Currently, Angelalign Technology is trading at a price-to-earnings (P/E) ratio of 57.4x, which is well above both its industry peers and its own estimated fair value.

The P/E ratio is a widely used valuation metric that compares a company’s current share price to its per-share earnings. For healthcare technology companies like Angelalign, high P/E ratios can sometimes be justified if investors expect strong future growth or margin improvements. However, the premium should still align with sector realities.

Angelalign’s P/E of 57.4x is significantly higher than the Hong Kong Medical Equipment industry average of 21.1x and its peer average of 50.1x. It is also far above the estimated fair P/E of 19.6x, revealing a strong disconnect between current market expectations and fundamental value. This level suggests buyers may be pricing in robust future performance, but the valuation gap poses a risk if growth slows or expectations change.

Explore the SWS fair ratio for Angelalign Technology

Result: Price-to-Earnings of 57.4x (OVERVALUED)

However, steep valuation and slowing one-year returns could spark volatility if future growth does not meet elevated market expectations.

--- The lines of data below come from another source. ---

(** Each thread makes its calls in order, from the initial state. *)
Definition start (progs : list (list Call)) : System :=
  {| shared := SharedState_init; owner := None;
     threads := map (fun calls => {| todo := program calls; building := ([], []) |}) progs; returned := [] |}.
(** The step of a given thread, when it can make one. *)
Definition move (c : System) (i : nat) : option System :=
  t ← threads c !! i;
  match todo t with
  | [] => None
  | st :: rest =>
      let next b := <[i := {| todo := rest; building := b |}]> (threads c) in
      match st with
      | Acquire =>
          match owner c with
          | None => Some {| shared := shared c; owner := Some i; threads := next ([], []); returned := returned c |}
          | Some _ => None
          end
      | Release => Some {| shared := shared c; owner := None; threads := next (building t); returned := returned c |}
      | Return => Some {| shared := shared c; owner := owner c; threads := next (building t);
                          returned := returned c ++ [(i, built (building t))] |}
      | _ => Some {| shared := exec (shared c) st; owner := owner c;
                     threads := next (read (shared c) (building t) st); returned := returned c |}
      end
  end.
Fixpoint schedule (turns : list nat) (c : System) : option System :=
  match turns with [] => Some c | i :: turns => c' ← move c i; schedule turns c' end.
End KioskLock.
Export KioskLock.

(** ** What a history of whole calls shows *)

(** Calls with the thread that made them, in the order they took effect. *)
Abbreviation History := (list (nat * Call)).

Definition calls_of (i : nat) (h : History) : list Call := omap (fun ic => if decide (ic.1 = i) then Some ic.2 else None) h.

Definition writes {A} (f : Op -> list A) (h : History) : list A :=
  concat (map (fun ic => match ic.2 with Update _ o => f o | Snapshot => [] end) h).

Definition stamps (h : History) : list string :=
  omap (fun ic => match ic.2 with Update now _ => Some now | Snapshot => None end) h.

(** The value a key was given last. *)
Definition last_value {A} (k : string) (l : list (string * A)) : option A :=
  snd <$> list.last (List.filter (fun kv => bool_decide (kv.1 = k)) l).

Definition mav_of (o : Op) := match o with update_mav kw => kw | _ => [] end.
Definition vslam_of (o : Op) := match o with update_vslam kw => kw | _ => [] end.
Definition health_of (o : Op) := match o with update_health kw => kw | _ => [] end.
Definition storage_of (o : Op) := match o with update_storage kw => kw | _ => [] end.
Definition services_of (o : Op) := match o with update_services d => d | _ => [] end.
Definition wifi_of (o : Op) := match o with update_wifi i sg q => [(i, sg, q)] | _ => [] end.

(** Every entry is what the last call of the history that wrote it gave it, or
    its initial value; the time stamp is that of the last update of any kind. *)
Record shows (h : History) (s : SharedState) : Prop := {
  shows_mav k v : od_get MavTelemetry k = Some v ->
    od_get (_mav s) k = Some (default v (last_value k (writes mav_of h)));
  shows_mav_keys : od_keys (_mav s) = od_keys MavTelemetry;
  shows_wifi : (_wifi_interface s, _wifi_signal_dbm s, _wifi_link_quality s) =
    default ("", F.zero, F.zero) (list.last (writes wifi_of h));
  shows_vslam k : od_get (_vslam s) k = last_value k (writes vslam_of h);
  shows_health k : od_get (_health s) k = last_value k (writes health_of h);
  shows_storage k : od_get (_storage s) k = last_value k (writes storage_of h);
  shows_services k : od_get (_services s) k = last_value k (writes services_of h);
  shows_stamp : _last_update s = default "" (list.last (stamps h))
}.

(** ** The calls one at a time *)

Definition effect (c : Call) (s : SharedState) : SharedState :=
  match c with Update now o => apply_op now o s | Snapshot => s end.

Definition serial (h : History) : SharedState := foldl (fun s ic => effect ic.2 s) SharedState_init h.

Lemma serial_snoc h i c : serial (h ++ [(i, c)]) = effect c (serial h).
Proof. unfold serial. by rewrite foldl_app. Qed.

Lemma od_update_cons {A} (d : list (string * A)) k v kw : od_update d ((k, v) :: kw) = od_update (od_set d k v) kw.
Proof. done. Qed.

(** Run to its end undisturbed, a method does what [apply_op] says. *)
Lemma exec_inner c s : foldl exec s (inner c) = effect c s.
Proof.
  destruct c as [now o|]; [|by destruct s].
  destruct s as [m wi ws wq v h sto sv u]. destruct o as [kw|i sg q|kw|kw|kw|d]; [|done|..];
    cbn [inner effect apply_op]; rewrite foldl_app; unfold each.
  - replace (foldl exec _ (map _ kw)) with (mkState (set_fields m kw) wi ws wq v h sto sv u); [done|].
    symmetry. revert m. induction kw as [|[k x] kw IH]; intros m; [done|]. cbn [map foldl exec fst snd]. by rewrite IH.
  - replace (foldl exec _ (map _ kw)) with (mkState m wi ws wq (od_update v kw) h sto sv u); [done|].
    symmetry. revert v. induction kw as [|[k x] kw IH]; intros v; [done|]. cbn [map foldl exec fst snd]. by rewrite IH.
  - replace (foldl exec _ (map _ kw)) with (mkState m wi ws wq v (od_update h kw) sto sv u); [done|].
    symmetry. revert h. induction kw as [|[k x] kw IH]; intros h; [done|]. cbn [map foldl exec fst snd]. by rewrite IH.
  - replace (foldl exec _ (map _ kw)) with (mkState m wi ws wq v h (od_update sto kw) sv u); [done|].
    symmetry. revert sto. induction kw as [|[k x] kw IH]; intros sto; [done|]. cbn [map foldl exec fst snd]. by rewrite IH.
  - replace (foldl exec _ (map _ d)) with (mkState m wi ws wq v h sto (od_update sv d) u); [done|].
    symmetry. revert sv. induction d as [|[k x] d IH]; intros sv; [done|]. cbn [map foldl exec fst snd]. by rewrite IH.
Qed.

(** *** Last write wins *)
Lemma last_value_app {A} k (a b : list (string * A)) :
  last_value k (a ++ b) = match last_value k b with Some v => Some v | None => last_value k a end.
Proof.
  unfold last_value. rewrite List.filter_app. generalize (List.filter (fun kv => bool_decide (kv.1 = k)) a).
  generalize (List.filter (fun kv => bool_decide (kv.1 = k)) b). clear. intros b a.
  destruct (list.last b) as [[k' v]|] eqn:Hb; cbn.
  - apply list.last_Some in Hb as [b' ->]. by rewrite app_assoc, last_snoc.
  - apply list.last_None in Hb as ->. by rewrite app_nil_r.
Qed.

Lemma last_value_cons {A} k (kv : string * A) l :
  last_value k (kv :: l) = match last_value k l with Some v => Some v | None => last_value k [kv] end.
Proof. exact (last_value_app k [kv] l). Qed.

Lemma od_get_update {A} (d kw : list (string * A)) k :
  od_get (od_update d kw) k = match last_value k kw with Some v => Some v | None => od_get d k end.
Proof.
  revert d. induction kw as [|[k' v] kw IH]; intros d; [done|]. rewrite od_update_cons, IH.
  rewrite (last_value_cons k (k', v)). destruct (last_value k kw); [done|].
  unfold last_value. cbn. rewrite od_get_set. case_bool_decide; case_decide; subst; done.
Qed.

Lemma set_fields_get m kw k v :
  od_get m k = Some v -> od_get (set_fields m kw) k = Some (default v (last_value k kw)) /\
  od_keys (set_fields m kw) = od_keys m.
Proof.
  revert m v. induction kw as [|[k' x] kw IH]; intros m v Hk; [done|].
  unfold set_fields in *. cbn [foldl fst snd]. rewrite (last_value_cons k (k', x)).
  destruct (decide (k' ∈ od_keys m)) as [Hin|Hin].
  - rewrite bool_decide_eq_true_2 by done. destruct (decide (k = k')) as [->|Hne].
    + destruct (IH (od_set m k' x) x) as [Hg Hks]; [apply od_get_set_eq|].
      rewrite Hg, Hks, od_keys_set_old by done. split; [|done].
      destruct (last_value k' kw); [done|]. unfold last_value. cbn. by rewrite bool_decide_eq_true_2.
    + destruct (IH (od_set m k' x) v) as [Hg Hks]; [by rewrite od_get_set_ne by done|].
      rewrite Hg, Hks, od_keys_set_old by done. split; [|done].
      destruct (last_value k kw); [done|]. unfold last_value. cbn. by rewrite bool_decide_eq_false_2.
  - rewrite bool_decide_eq_false_2 by done. destruct (IH m v Hk) as [Hg Hks]. rewrite Hg, Hks. split; [|done].
    destruct (last_value k kw); [done|]. unfold last_value. cbn.
    rewrite bool_decide_eq_false_2; [done|]. intros ->. apply Hin, od_get_some_key. by exists v.
Qed.

Lemma writes_snoc {A} (f : Op -> list A) h i c :
  writes f (h ++ [(i, c)]) = writes f h ++ match c with Update _ o => f o | Snapshot => [] end.
Proof. unfold writes. rewrite map_app, concat_app. cbn. by rewrite app_nil_r. Qed.

Lemma stamps_snoc h i c :
  stamps (h ++ [(i, c)]) = stamps h ++ match c with Update now _ => [now] | Snapshot => [] end.
Proof. unfold stamps. rewrite omap_app. by destruct c. Qed.

Lemma serial_shows h : shows h (serial h).
Proof.
  induction h as [|[i c] h IH] using rev_ind.
  { by split. }
  destruct IH as [Hm Hk Hw Hv Hh Ht Hsv Hu]. rewrite serial_snoc.
  destruct c as [now o|].
  2:{ cbn [effect]. split; intros; rewrite ?writes_snoc, ?stamps_snoc, ?app_nil_r; auto. }
  assert (Hkeys : forall kw, od_keys (set_fields (_mav (serial h)) kw) = od_keys MavTelemetry).
  { intros kw. destruct (od_get MavTelemetry "armed") as [v|] eqn:Ha; [|by vm_compute in Ha].
    specialize (Hm _ _ Ha). by rewrite (proj2 (set_fields_get _ kw _ _ Hm)). }
  destruct (serial h) as [m wi ws wq v he sto sv u]. cbn in *.
  destruct o; cbn; split; cbn; intros;
    rewrite ?writes_snoc, ?stamps_snoc; cbn [mav_of vslam_of health_of storage_of services_of wifi_of];
    rewrite ?app_nil_r, ?last_snoc, ?last_value_app, ?od_get_update; auto.
  - specialize (Hm _ _ H). destruct (set_fields_get _ kwargs _ _ Hm) as [Hg _]. rewrite Hg.
    by destruct (last_value k kwargs).
  - apply Hkeys.
  - by rewrite Hv.
  - by rewrite Hh.
  - by rewrite Ht.
  - by rewrite Hsv.
Qed.

(** *** A snapshot read undisturbed *)
Definition reads : list Stmt := map ReadMav (od_keys MavTelemetry) ++ each ReadEntry entries.

Lemma reads_build s :
  od_keys (_mav s) = od_keys MavTelemetry -> built (foldl (read s) ([], []) reads) = snapshot s.
Proof.
  intros Hk. unfold reads. rewrite foldl_app.
  assert (forall ks b, foldl (read s) b (map ReadMav ks) =
            (b.1 ++ map (fun k => (k, default VNone (od_get (_mav s) k))) ks, b.2)) as Hmav.
  { intros ks. induction ks as [|k ks IH]; intros [b1 b2]; cbn [map foldl read fst snd]; [by rewrite app_nil_r|].
    rewrite IH; cbn [fst snd]. by rewrite <- app_assoc. }
  rewrite Hmav, <- Hk. unfold built. cbn [each entries map foldl read fst snd app].
  replace (map _ (od_keys (_mav s))) with (_mav s); [done|].
  assert (NoDup (od_keys (_mav s))) as Hnd by (rewrite Hk; apply (bool_decide_unpack _); vm_compute; exact I).
  clear -Hnd. induction (_mav s) as [|[k v] m IH]; [done|]. cbn [od_keys map fst od_get] in *.
  apply NoDup_cons in Hnd as [Hn Hnd]. rewrite decide_True by done. cbn [default]. f_equal.
  rewrite (IH Hnd) at 1. apply map_ext_in. intros k' Hk'. rewrite decide_False; [done|].
  intros ->. by apply Hn, list_elem_of_In.
Qed.

(** ** The lock keeps calls whole *)

Lemma inner_plain c st : st ∈ inner c -> st <> Acquire /\ st <> Release.
Proof.
  intros Hst. assert (Forall (fun st => st <> Acquire /\ st <> Release) (inner c)) as Hall.
  2:{ rewrite list.Forall_forall in Hall. by apply Hall. }
  destruct c as [now o|]; [|by repeat constructor].
  destruct o; cbn [inner]; try (apply list.Forall_app; split); try (by repeat constructor);
    apply list.Forall_forall; unfold each; intros ? (? & -> & _)%list_elem_of_fmap; done.
Qed.
Definition meant (a : Unit.UnitArgs) : list (string * Directives) :=
  [("Unit", unit_directives a); ("Service", service_directives a);
   ("Install", [("WantedBy", if Unit.user_level a then "default.target" else "multi-user.target")])].

(** A value that fits on its line: no newline, no blank at either end, no
    backslash at the end. *)
Definition clean (v : string) : Prop :=
  forallb (fun c => negb (is_nl c)) (S.chars v) = true /\ S.strip v = v /\
  last_char v <> Some "\"%char.

Definition clean_args (a : Unit.UnitArgs) : Prop :=
  Forall (fun kv : string * string => clean kv.2) (unit_directives a) /\
  Forall (fun kv : string * string => clean kv.2) (service_directives a).

(** The text of a list of lines, and the line of a directive. *)
Definition unlines (ls : list string) : string := S.join "" (map (fun l => String.append l Unit.nl) ls).
Definition line_of (kv : string * string) : string := Unit.fill [kv.1; "="; kv.2].
End UnitFile.
Import UnitFile.

#[local] Arguments String.append : simpl nomatch.

Section strings.
Local Open Scope string_scope.

Lemma append_assoc (a b c : string) : (a ++ b) ++ c = a ++ (b ++ c).
Proof. induction a as [|x a IH]; cbn [String.append]; [done|by rewrite IH]. Qed.

Lemma join_nil_cons s l : S.join "" (s :: l) = s ++ S.join "" l.
Proof. destruct l; cbn [S.join]; [|done]. induction s as [|c s IH]; cbn [String.append]; [done|by rewrite <- IH]. Qed.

Find out about the key risks to this Angelalign Technology narrative.

Another View: What Does the SWS DCF Model Say?

Looking at Angelalign Technology through the lens of our DCF model, the picture shifts. While the current share price appears expensive relative to earnings, the SWS DCF model suggests the stock is trading about 12.7% below its estimated fair value. Could the market be undervaluing future cash flow potential, or are the risks reflected in the valuation for a reason?

Look into how the SWS DCF model arrives at its fair value.

6699 Discounted Cash Flow as at Oct 2025
6699 Discounted Cash Flow as at Oct 2025

Simply Wall St performs a discounted cash flow (DCF) on every stock in the world every day (check out Angelalign Technology for example). We show the entire calculation in full. You can track the result in your watchlist or portfolio and be alerted when this changes, or use our stock screener to discover undervalued stocks based on their cash flows. If you save a screener we even alert you when new companies match - so you never miss a potential opportunity.

Build Your Own Angelalign Technology Narrative

If you have a different perspective or enjoy digging into the numbers yourself, you can build your own data-driven narrative in just a few minutes, and Do it your way.

A good starting point is our analysis highlighting 4 key rewards investors are optimistic about regarding Angelalign Technology.

Looking for More Investment Ideas?

Seize the chance to take your portfolio further. These hand-picked screeners could reveal overlooked gems, sector leaders, or future trends you do not want to miss out on.

This article by Simply Wall St is general in nature. We provide commentary based on historical data and analyst forecasts only using an unbiased methodology and our articles are not intended to be financial advice. It does not constitute a recommendation to buy or sell any stock, and does not take account of your objectives, or your financial situation. We aim to bring you long-term focused analysis driven by fundamental data. Note that our analysis may not factor in the latest price-sensitive company announcements or qualitative material. Simply Wall St has no position in any stocks mentioned.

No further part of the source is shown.